Scan the records for "PChannelMeta". Report each line that includes it.

[Task material Boundary: Start]

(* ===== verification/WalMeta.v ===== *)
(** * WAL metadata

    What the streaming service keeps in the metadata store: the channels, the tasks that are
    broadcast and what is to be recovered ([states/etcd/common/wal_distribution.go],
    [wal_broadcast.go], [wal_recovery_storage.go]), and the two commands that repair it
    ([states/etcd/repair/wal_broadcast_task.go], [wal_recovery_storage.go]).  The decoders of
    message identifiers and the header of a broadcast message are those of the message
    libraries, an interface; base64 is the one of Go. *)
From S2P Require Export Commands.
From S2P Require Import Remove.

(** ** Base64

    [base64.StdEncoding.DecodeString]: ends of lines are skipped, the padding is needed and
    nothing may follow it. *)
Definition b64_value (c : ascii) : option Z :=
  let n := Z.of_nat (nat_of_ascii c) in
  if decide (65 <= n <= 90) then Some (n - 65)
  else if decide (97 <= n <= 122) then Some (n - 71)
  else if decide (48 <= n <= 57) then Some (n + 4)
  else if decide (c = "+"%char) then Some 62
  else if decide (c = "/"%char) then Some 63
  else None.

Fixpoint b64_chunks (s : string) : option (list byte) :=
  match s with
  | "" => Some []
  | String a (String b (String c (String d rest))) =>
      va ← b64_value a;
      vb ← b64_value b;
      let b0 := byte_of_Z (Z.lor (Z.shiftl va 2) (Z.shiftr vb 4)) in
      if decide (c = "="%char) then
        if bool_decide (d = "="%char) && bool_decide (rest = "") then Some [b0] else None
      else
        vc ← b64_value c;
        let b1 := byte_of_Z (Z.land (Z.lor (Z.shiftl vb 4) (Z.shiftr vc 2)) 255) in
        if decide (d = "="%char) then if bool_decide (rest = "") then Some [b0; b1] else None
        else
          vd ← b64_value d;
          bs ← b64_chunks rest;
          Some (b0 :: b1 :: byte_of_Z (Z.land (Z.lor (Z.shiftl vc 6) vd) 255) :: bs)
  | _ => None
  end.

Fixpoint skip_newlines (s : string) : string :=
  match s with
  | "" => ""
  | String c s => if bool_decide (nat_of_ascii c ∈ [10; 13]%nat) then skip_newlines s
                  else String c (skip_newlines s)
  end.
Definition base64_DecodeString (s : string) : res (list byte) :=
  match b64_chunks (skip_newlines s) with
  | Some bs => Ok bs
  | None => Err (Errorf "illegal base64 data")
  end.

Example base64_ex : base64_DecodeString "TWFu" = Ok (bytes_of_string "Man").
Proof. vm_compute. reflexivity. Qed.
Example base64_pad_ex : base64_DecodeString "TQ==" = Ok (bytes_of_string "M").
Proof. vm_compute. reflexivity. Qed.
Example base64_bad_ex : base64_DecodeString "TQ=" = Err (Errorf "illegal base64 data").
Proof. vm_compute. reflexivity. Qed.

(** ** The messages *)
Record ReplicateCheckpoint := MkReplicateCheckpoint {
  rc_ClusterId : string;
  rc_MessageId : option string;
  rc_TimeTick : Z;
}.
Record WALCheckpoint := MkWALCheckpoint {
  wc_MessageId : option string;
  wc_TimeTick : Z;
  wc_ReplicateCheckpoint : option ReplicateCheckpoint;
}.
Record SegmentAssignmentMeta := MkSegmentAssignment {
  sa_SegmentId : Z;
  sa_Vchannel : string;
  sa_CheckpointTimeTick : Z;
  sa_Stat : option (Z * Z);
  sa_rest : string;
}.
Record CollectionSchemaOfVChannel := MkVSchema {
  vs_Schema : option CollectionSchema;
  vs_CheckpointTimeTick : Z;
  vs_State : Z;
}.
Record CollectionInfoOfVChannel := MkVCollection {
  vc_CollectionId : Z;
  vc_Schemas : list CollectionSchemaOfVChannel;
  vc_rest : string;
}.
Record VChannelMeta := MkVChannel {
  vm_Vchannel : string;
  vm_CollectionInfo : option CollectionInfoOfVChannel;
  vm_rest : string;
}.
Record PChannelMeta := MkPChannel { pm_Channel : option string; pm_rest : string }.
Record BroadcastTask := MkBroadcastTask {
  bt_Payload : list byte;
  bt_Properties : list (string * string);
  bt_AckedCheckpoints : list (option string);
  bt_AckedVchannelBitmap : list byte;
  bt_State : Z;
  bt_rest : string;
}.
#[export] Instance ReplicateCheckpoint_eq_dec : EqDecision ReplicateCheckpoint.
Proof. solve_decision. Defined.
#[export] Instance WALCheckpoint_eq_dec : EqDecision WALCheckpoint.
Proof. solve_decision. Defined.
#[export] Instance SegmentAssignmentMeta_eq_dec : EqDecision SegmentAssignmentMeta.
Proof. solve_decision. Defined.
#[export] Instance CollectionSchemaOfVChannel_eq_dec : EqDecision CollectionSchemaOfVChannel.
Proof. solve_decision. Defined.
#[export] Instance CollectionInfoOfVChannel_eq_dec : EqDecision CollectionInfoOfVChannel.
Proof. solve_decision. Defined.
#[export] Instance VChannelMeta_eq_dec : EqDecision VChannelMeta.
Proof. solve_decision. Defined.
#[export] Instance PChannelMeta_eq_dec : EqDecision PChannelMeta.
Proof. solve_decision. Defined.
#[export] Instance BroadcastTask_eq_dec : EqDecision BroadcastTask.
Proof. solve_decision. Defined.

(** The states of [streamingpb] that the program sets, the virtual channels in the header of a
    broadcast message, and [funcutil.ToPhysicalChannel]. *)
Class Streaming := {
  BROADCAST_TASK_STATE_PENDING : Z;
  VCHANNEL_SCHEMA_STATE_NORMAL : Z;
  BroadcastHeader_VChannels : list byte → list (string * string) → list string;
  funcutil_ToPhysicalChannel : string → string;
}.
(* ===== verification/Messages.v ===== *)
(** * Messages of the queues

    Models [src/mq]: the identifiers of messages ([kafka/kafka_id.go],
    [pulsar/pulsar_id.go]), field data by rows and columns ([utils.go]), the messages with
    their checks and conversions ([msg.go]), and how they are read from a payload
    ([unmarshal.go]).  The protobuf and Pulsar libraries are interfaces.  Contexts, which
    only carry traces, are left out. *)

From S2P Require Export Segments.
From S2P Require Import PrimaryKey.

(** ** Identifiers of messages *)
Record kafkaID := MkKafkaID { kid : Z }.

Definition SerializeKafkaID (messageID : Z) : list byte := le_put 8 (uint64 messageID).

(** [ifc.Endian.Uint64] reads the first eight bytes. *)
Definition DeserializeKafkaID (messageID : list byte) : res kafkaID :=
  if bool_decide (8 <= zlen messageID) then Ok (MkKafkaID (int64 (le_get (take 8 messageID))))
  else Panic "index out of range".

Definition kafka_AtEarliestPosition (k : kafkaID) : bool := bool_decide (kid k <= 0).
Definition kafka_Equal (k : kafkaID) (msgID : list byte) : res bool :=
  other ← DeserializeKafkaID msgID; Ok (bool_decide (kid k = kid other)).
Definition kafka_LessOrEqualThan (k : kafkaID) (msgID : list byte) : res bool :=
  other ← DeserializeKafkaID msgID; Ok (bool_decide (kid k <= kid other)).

[Task material Boundary: End]

# Answer for this exercise
Record PChannelMeta := MkPChannel { pm_Channel : option string; pm_rest : string }.
#[export] Instance PChannelMeta_eq_dec : EqDecision PChannelMeta.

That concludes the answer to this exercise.